Erst um "8 aufstehen und bis 10 Uhr futtern" kann regelmäßig eigentlich niemand, der Arbeit hat. Es ist meiner Ansicht nach bezeichnend, dass Neubauer den Faktor "Faulheit" hervorhebt, und nicht etwa den, dass z. B. Niedrigverdienern oft nichts anderes übrig bleibt, als sich "billig" und damit oft ungesund zu ernähren.
(Übrigens ist gerade Joggen nicht der ideale Sport für Menschen mit beginnender Arthrose. Aber Neubauer ist schließlich Gesundheitsökonom, kein Arzt.)

Der Ansatz, der von Neubauer vertreten wird, folgt der weit verbreiteten Tendenz, unreflektierte "Stammtischargumente" mit der kühlen instrumentellen Vernunft der Ökonomie zu verbinden.
Ein - mutmaßlich gut verdienender - privat Versicherter soll ruhig sein Übergewicht haben, denn er zahlt dafür. Ein gesetzlich Versicherter ist hingegen verpflichtet, der Gemeinschaft nicht "zu Last zu fallen", und hat gefälligst so gesund wie möglich zu Leben. Ganz besonders gilt das für die unproduktiven Langzeitarbeitslosen.

Fast erinnert Neubauers Antwort an den berühmt-berüchtigten ehemaligen Berliner Ex-Finanzsenator Sarrazin. Sein Speiseplan für Hartz IV-Empfänger, mit dem er beweisen wollte, dass man sich auch mit dem Regelsatz gesund und ausreichend ernähren könnte, war auf einen unrealistisch niedrigen Tagesbedarf von 1.550 kcal ausgelegt. Sarrazin "rechtfertigte" seine Hungerdiät mit dem zynischen Ausspruch: "Wenn man sich das anschaut, ist das kleinste Problem von Hartz-IV-Empfängern das Untergewicht".

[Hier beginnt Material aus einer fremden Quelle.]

Lemma set_found L1 v0 L2 : L = L1 ++ (k, v0) :: L2 -> k ∉ L1.*1 -> sets (set_entry env x ipage k.1 k.2 value create replace buf (header_size + sizes L1)).
Proof.
  intros EL Hnk. pose proof room_z as Hz. pose proof buf_holds as Hb. pose proof (xw_list _ _ Hw) as HoL. rewrite EL in HoL. destruct (ok_drop L1 (k, v0) L2 HoL) as (Ho12 & Hn12 & Ha0). cbn [fst] in Hn12. destruct (attr_of_some k L1 v0 L2 HoL Hnk) as [Ea Ed]. rewrite <-EL in Ea, Ed.
  assert (ESL : sizes L = sizes L1 + (esize (k, v0) + sizes L2)) by (rewrite EL, sizes_app; done). assert (ES12 : sizes (L1 ++ L2) = sizes L1 + sizes L2) by apply sizes_app. pose proof (sizes_bounds L1). pose proof (sizes_bounds L2). pose proof (esize_bounds (k, v0)).
  assert (Hb2 : holds buf header_size (header_size + sizes L) (L1 ++ (k, v0) :: L2)) by (by rewrite <-EL). destruct (entry_found buf (header_size + sizes L) L1 k v0 L2 header_size (proj1 HoL) Hb2) as (Ee & Hrd & _); [lia|]. unfold set_entry. rewrite Ee. cbn [mbind option_bind]. rewrite (entry_not_last _ Ha0). cbn [negb andb].
  assert (Eres : set_result (MIN_OFFSET x) L k value create replace = if create then (RError EEXIST, L) else match value with None => (RDone, L1 ++ L2) | Some v => if decide (v0 = v) then (RDone, L) else if MIN_OFFSET x <? header_size + sizes (L1 ++ L2) + esize (k, v) then (RError E2BIG, L) else (RDone, (L1 ++ L2) ++ [(k, v)]) end) by (unfold set_result; rewrite Ea, Ed; destruct (Z.ltb_spec (MIN_OFFSET x - header_size - entry_size) size); [lia|done]).
  destruct create eqn:Ec; [apply set_refused; by rewrite Ec, Eres|]. rewrite <-Ec in Eres.
  assert (Esame : match value with Some v => f2fs_xattr_value_same buf (header_size + sizes L1) (entry_of (k, v0)) v | None => Some false end = Some (match value with Some v => bool_decide (v0 = v) | None => false end)).
  { destruct value as [v|]; [|done]. unfold f2fs_xattr_value_same. cbn [e_value_size e_name_len entry_of fst snd]. destruct (Z.eqb_spec (lenZ v0) (lenZ v)) as [El|El]; [rewrite <-El, Hrd; done|]. rewrite bool_decide_eq_false_2; [done|]. by intros ->. }
  rewrite Esame. cbn [mbind option_bind]. destruct (match value with Some v => bool_decide (v0 = v) | None => false end) eqn:Eb.
  { eexists _, _. split; [done|]. right. exists L. destruct (same_kept x L Hw). split; [|done]. rewrite Eres. destruct value as [v|]; [|done]. apply bool_decide_eq_true in Eb. by rewrite decide_True. }
  assert (Hb3 : holds buf (header_size + sizes L1) (header_size + sizes L) ((k, v0) :: L2)) by (apply holds_skip; [lia|done]). rewrite (last_entry_ok ((k, v0) :: L2) (proj2 (proj1 (Forall_app _ _ _) (proj1 HoL))) _ buf _ _ Hb3); [|cbn [sizes foldr]; fold (sizes L2); lia|apply (holds_more _ _ _ _ Hb3); cbn [sizes foldr]; fold (sizes L2); lia].
  cbn [mbind option_bind]. change (sizes ((k, v0) :: L2)) with (esize (k, v0) + sizes L2). change (ENTRY_SIZE (entry_of (k, v0))) with (esize (k, v0)). replace (header_size + sizes L1 + (esize (k, v0) + sizes L2)) with (header_size + sizes L) by lia. destruct (_ && (_ <? _)) eqn:Efull.
  - apply set_refused. rewrite Eres. destruct value as [v|]; [|done]. cbn [andb] in Efull. apply Z.ltb_lt in Efull. change (XATTR_ALIGN (entry_size + lenZ k.2 + lenZ v)) with (esize (k, v)) in Efull. apply bool_decide_eq_false in Eb. rewrite decide_False by done. destruct (Z.ltb_spec (MIN_OFFSET x) (header_size + sizes (L1 ++ L2) + esize (k, v))); [done|lia].
  - assert (Erm : remove_entry buf (header_size + sizes L1) (header_size + sizes L) (entry_of (k, v0)) = Some (hdr ++ image (L1 ++ L2) ++ zeros (esize (k, v0) + z), header_size + sizes (L1 ++ L2))).
    { pose proof (remove_ok (hdr ++ image L1) (k, v0) L2 z (header_size + sizes L1)) as Hrm. replace (header_size + sizes L1 + esize (k, v0) + sizes L2) with (header_size + sizes L) in Hrm by lia. rewrite <-!app_assoc in Hrm. rewrite EL at 1. rewrite image_app. change (image ((k, v0) :: L2)) with (enc (k, v0) ++ image L2). rewrite <-!app_assoc. rewrite Hrm by (rewrite length_app; pose proof (image_len L1); lia). rewrite image_app, <-!app_assoc, zeros_add by lia. do 2 f_equal. lia. }
    rewrite Erm. cbn [mbind option_bind]. assert (Hfit : match value with Some v => esize (k, v) <= esize (k, v0) + z - 4 | None => True end) by (destruct value as [v|]; [|done]; cbn [andb] in Efull; apply Z.ltb_ge in Efull; change (XATTR_ALIGN (entry_size + lenZ k.2 + lenZ v)) with (esize (k, v)) in Efull; lia).
    apply set_stored; [done|done|lia|lia|done|done|]. rewrite Eres. unfold with_value. destruct value as [v|]; [|done]. apply bool_decide_eq_false in Eb. rewrite decide_False by done. destruct (Z.ltb_spec (MIN_OFFSET x) (header_size + sizes (L1 ++ L2) + esize (k, v))); [lia|done].
Qed.
Lemma set_search : sets (xe ← __find_xattr buf 0 (XATTR_SIZE x) k.1 k.2; match xe with None => Some (mark_fsck x, Some EFSCORRUPTED) | Some here => set_entry env x ipage k.1 k.2 value create replace buf here end).
Proof.
  pose proof (wf_fits x L Hw) as [Hf _]. pose proof (size_range x (xw_shape _ _ Hw)) as [Hz Hzm]. pose proof (min_offset x) as Hmin. destruct (find_wf hdr L z (XATTR_SIZE x) k (xw_list _ _ Hw) Hh room_z Hzm) as (p & -> & Hp); [destruct Hf; [by right|left; lia]|]. cbn [mbind option_bind]. destruct Hp as [[Hnk ->]|(L1 & v0 & L2 & EL & Hnk & ->)]; [by apply set_missing|by apply (set_found L1 v0 L2)].
Qed.
End entry.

Der Mensch im ökonomistischen Weltbild ist ein Kostenfaktor, Abweichungen von der Norm erzeugen Verluste, folglich muss der Mensch für das System zugerichtet werden. Juli Zeh stellt in ihrem dystopischen Roman "Corpus Delicti" die logische Konsequenz des Kosten-Nutzen-Denkens im Gesundheitswesen dar: eine Gesundheitsdiktatur, in der "Abweichler" zu Gunsten des vermeindlichen Gemeinwohls "beseitigt" werden. Juli Zeh über Gesundheitsdiktatur (Zeit.de).